To do
Tell how many lines in the data contain the string "synced", using a single number as the whole reply.

________

(** ** Committing *)

(** [prepareJournalRecords]: number and apply the records one after the other
    to a copy of the state; the total size comes with them. *)
Fixpoint prepare (fill : Z) (st : storeState) (bytes : Z) (rs : list journalRecord)
  : result job_err (storeState * list journalRecord * Z) :=
  match rs with
  | [] => Ok (st, [], bytes)
  | r :: rest =>
      let seq := u64_succ (st_lastRecordSequence st) in
      reject seq ==? 0 with EInternal ;;
      let r' := r_numbered r seq (if r_RecordedAt r ==? 0 then fill else r_RecordedAt r) in
      let? st' := state_apply st r' in
      reject negb (encodable r') with EInternal ;;
      do! validateJournalAppendSize bytes (line_bytes r') ;;
      let? '(st2, rs', total) := prepare fill st' (bytes + line_bytes r') rest in
      Ok (st2, r' :: rs', total)
  end.
Definition prepareJournalRecords (fill : Z) (st : storeState) (rs : list journalRecord) :=
  prepare fill st 0 rs.

Definition file_append (f : JFile) (rs : list journalRecord) (torn : bool) : JFile :=
  mkJFile (jf_lines f ++ map JLine rs) torn.

(** [commitJournalAppendLocked]. *)
Definition commitJournalAppendLocked (io : commit_io) (prospective : storeState) (rs : list journalRecord) (bytes : Z) : M unit :=
  fun s =>
    let f := df_file (js_file s) in
    if js_journal s !=? df_stat (js_file s) then (s, Err EInternal)
    else match io with
    | CommitRefused => (s, Err EInternal)
    | CommitPartial n torn stat => (js_with_file s (mkDFile (file_append f (take n rs) torn) stat), Err EInternal)
    | CommitUnconfirmed stat => (js_with_file s (mkDFile (file_append f rs false) stat), Err EInternal)
    | CommitOk modTime change =>
        let stat := mkSnap (sn_completeBytes (js_journal s) + bytes) modTime change in
        let s1 := js_with_file s (mkDFile (file_append f rs false) stat) in
        let s2 := js_with_journal (js_with_state s1 prospective) stat in
        updateNextPruneAt (js_with_receipts s2 (log_record (js_receipts s2) (js_journal s) stat))
    end.

(** [compactJournalStateLocked]: whether the source state is durable under the
    canonical path, and the error of the call. *)
Definition compactJournalStateLocked (io : compact_io) (source : storeState) (at_ : Z)
  : Store -> Store * (bool * option job_err) :=
  fun s =>
    if negb (st_initialized source) || (st_generation source ==? u64_max) then (s, (false, Some EInternal))
    else match writeCompactedJournal source at_ with
    | Err e => (s, (false, Some e))
    | Ok (f, compactedState) =>
        match io with
        | CompactFails => (s, (false, Some EInternal))
        | CompactRenamed synced verified cleaned modTime change =>
            let bytes := fold_right (fun l acc => match l with JLine r => line_bytes r + acc | _ => acc end) 0 (jf_lines f) in
            let stat := mkSnap bytes modTime change in
            let s1 := js_with_file s (mkDFile f stat) in
            if negb verified then (js_with_unavailable s1 true, (synced, Some EUnavailable))
            else
              let s2 := js_with_receipts (js_with_journal (js_with_state s1 compactedState) stat) newJournalReceiptLog in
              let s3 := fst (updateNextPruneAt s2) in
              let s4 := fst (resetBoundary s3) in
              if negb synced then (js_with_unavailable s4 true, (false, Some EUnavailable))
              else (s4, (true, if cleaned then None else Some EInternal))
        end
    end.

________

Solution to this task
3